Python Integration Patterns¶
External configuration systems often need a stable import path rather than a
function object. Use wrappers in compehndly.entrypoints for that case.
Stable Entrypoint Paths¶
Examples:
map_fn: compehndly.entrypoints.summation
map_fn: compehndly.entrypoints.normalize_specific_gravity
These wrappers are intentionally thin. Their signatures mirror the arguments that configuration-driven callers pass explicitly.
Polars map_batches¶
The integration tests exercise this pattern:
import importlib
import polars as pl
def extract_callable(path: str):
module_name, func_name = path.rsplit(".", 1)
module = importlib.import_module(module_name)

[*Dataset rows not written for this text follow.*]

(** Escaped text has no end of a marked section in it: [>] is escaped. *)
Lemma no_section_end c v rest :
  Reader.strip "]]>" (String c (expand text_char v ++ String Chr.lt rest))
  = None.
Proof.
  cbn [Reader.strip Str.strip_prefix].
  destruct (Ascii.eqb "]" c); [|reflexivity].
  destruct v as [|c1 v]; [reflexivity|].
  cbn [expand]. unfold text_char at 1.
  destruct (Ascii.eqb c1 Chr.amp); [reflexivity|].
  destruct (Ascii.eqb c1 Chr.gt); [reflexivity|].
  destruct (Ascii.eqb c1 Chr.lt); [reflexivity|].
  cbn [append Str.strip_prefix].
  destruct (Ascii.eqb "]" c1); [|reflexivity].
  destruct v as [|c2 v]; [reflexivity|].
  cbn [expand]. unfold text_char at 1.
  destruct (Ascii.eqb c2 Chr.amp); [reflexivity|].
  destruct (Ascii.eqb_spec c2 Chr.gt) as [->|Hg]; [reflexivity|].
  destruct (Ascii.eqb c2 Chr.lt); [reflexivity|].
  cbn [append Str.strip_prefix].
  apply Ascii.eqb_neq in Hg. rewrite Ascii.eqb_sym in Hg.
  change (Ascii.eqb ">" c2 = false) in Hg. now rewrite Hg.
Qed.

(** Character data. *)
Lemma chardata_escaped v : forall fuel rest,
  (String.length v < fuel)%nat ->
  Reader.chardata fuel (expand text_char v ++ String Chr.lt rest)
  = Some (v, String Chr.lt rest).
Proof.
  induction v as [|c v IH]; intros fuel rest Hf;
    (destruct fuel as [|fuel]; [inversion Hf|]).
  - reflexivity.
  - simpl in Hf. apply PeanoNat.lt_S_n in Hf.
    specialize (IH fuel rest Hf).
    cbn [expand]. rewrite append_assoc.
    pose proof (no_section_end c v rest) as Hn.
    set (Y := String Chr.lt rest) in *.
    set (X := expand text_char v ++ Y) in *.
    clearbody X Y. unfold text_char.
    destruct (Ascii.eqb_spec c Chr.amp) as [->|Ha];
      [cbn; rewrite IH; reflexivity|].
    destruct (Ascii.eqb_spec c Chr.gt) as [->|Hg];
      [cbn; rewrite IH; reflexivity|].
    destruct (Ascii.eqb_spec c Chr.lt) as [->|Hl];
      [cbn; rewrite IH; reflexivity|].
    cbn [append Reader.chardata].
    apply Ascii.eqb_neq in Ha, Hl. rewrite Ha, Hl, Hn, IH. reflexivity.
Qed.

End ReadingBack.

Section Attributes.

(** What [quoteattr] makes of one character when it has to quote with
    double quotes a value that holds both kinds of quote. *)
Definition attr_char_q (c : ascii) : string :=
  if Ascii.eqb c Chr.dquote then "&quot;" else attr_char c.

Lemma quot_attr s :
  Str.replace Chr.dquote "&quot;" (expand attr_char s) = expand attr_char_q s.
Proof.
  rewrite replace_expand, expand_expand. apply expand_ext.
  intros [[] [] [] [] [] [] [] []]; reflexivity.
Qed.

Lemma contains_expand q f s :
  (forall c, Str.contains q (f c) = Ascii.eqb q c) ->
  Str.contains q (expand f s) = Str.contains q s.
Proof.
  intros H. induction s as [|c s IH]; simpl; [reflexivity|].
  now rewrite contains_app, H, IH.
Qed.

Lemma contains_expand_never q f s :
  (forall c, Str.contains q (f c) = false) ->
  Str.contains q (expand f s) = false.
Proof.
  intros H. induction s as [|c s IH]; simpl; [reflexivity|].
  now rewrite contains_app, H, IH.
Qed.

Lemma attvalue_quoted q key :
  q = Chr.dquote \/ q = Chr.squote ->
  forall fuel rest,
  Str.contains q key = false ->
  (String.length key < fuel)%nat ->
  Reader.attvalue fuel q (expand attr_char key ++ String q rest)
  = Some (key, rest).
Proof.
  intros Hq. induction key as [|c key IH]; intros fuel rest Hc Hf;
    (destruct fuel as [|fuel]; [inversion Hf|]).
  - cbn [expand append Reader.attvalue]. now rewrite Ascii.eqb_refl.
  - simpl in Hf. apply PeanoNat.lt_S_n in Hf.
    change (Ascii.eqb q c || Str.contains q key = false) in Hc.
    apply orb_false_elim in Hc as [Hqc Hk].
    specialize (IH fuel rest Hk Hf).
    cbn [expand]. rewrite append_assoc.
    set (X := expand attr_char key ++ String q rest) in *. clearbody X.
    destruct Hq as [-> | ->];
      destruct c as [[] [] [] [] [] [] [] []];
      try discriminate Hqc; cbn in IH |- *; rewrite IH; reflexivity.
Qed.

return getattr(module, func_name)
map_fn = extract_callable("compehndly.entrypoints.summation_allow_partial")
df = pl.DataFrame({"a": [1.0, None], "b": [3.0, 4.0]})
mapped = pl.struct(pl.col("a"), pl.col("b")).map_batches(
lambda s: map_fn(
a=s.struct.field("a"),
b=s.struct.field("b"),
),
return_dtype=pl.Float64,
)
out = df.lazy().select(mapped.alias("sum_col")).collect()
Named Arguments¶
For non-commutative functions, pass fields by explicit argument name:
map_fn = extract_callable("compehndly.entrypoints.normalize_specific_gravity")
mapped = pl.struct(
pl.col("measurement").alias("measured"),
pl.col("specific_gravity").alias("sg_measured"),
).map_batches(
lambda s: map_fn(
measured=s.struct.field("measured"),
sg_measured=s.struct.field("sg_measured"),
sg_ref=1.024,
),
return_dtype=pl.Float64,
)
This is the safest pattern for derived variables whose inputs are not interchangeable.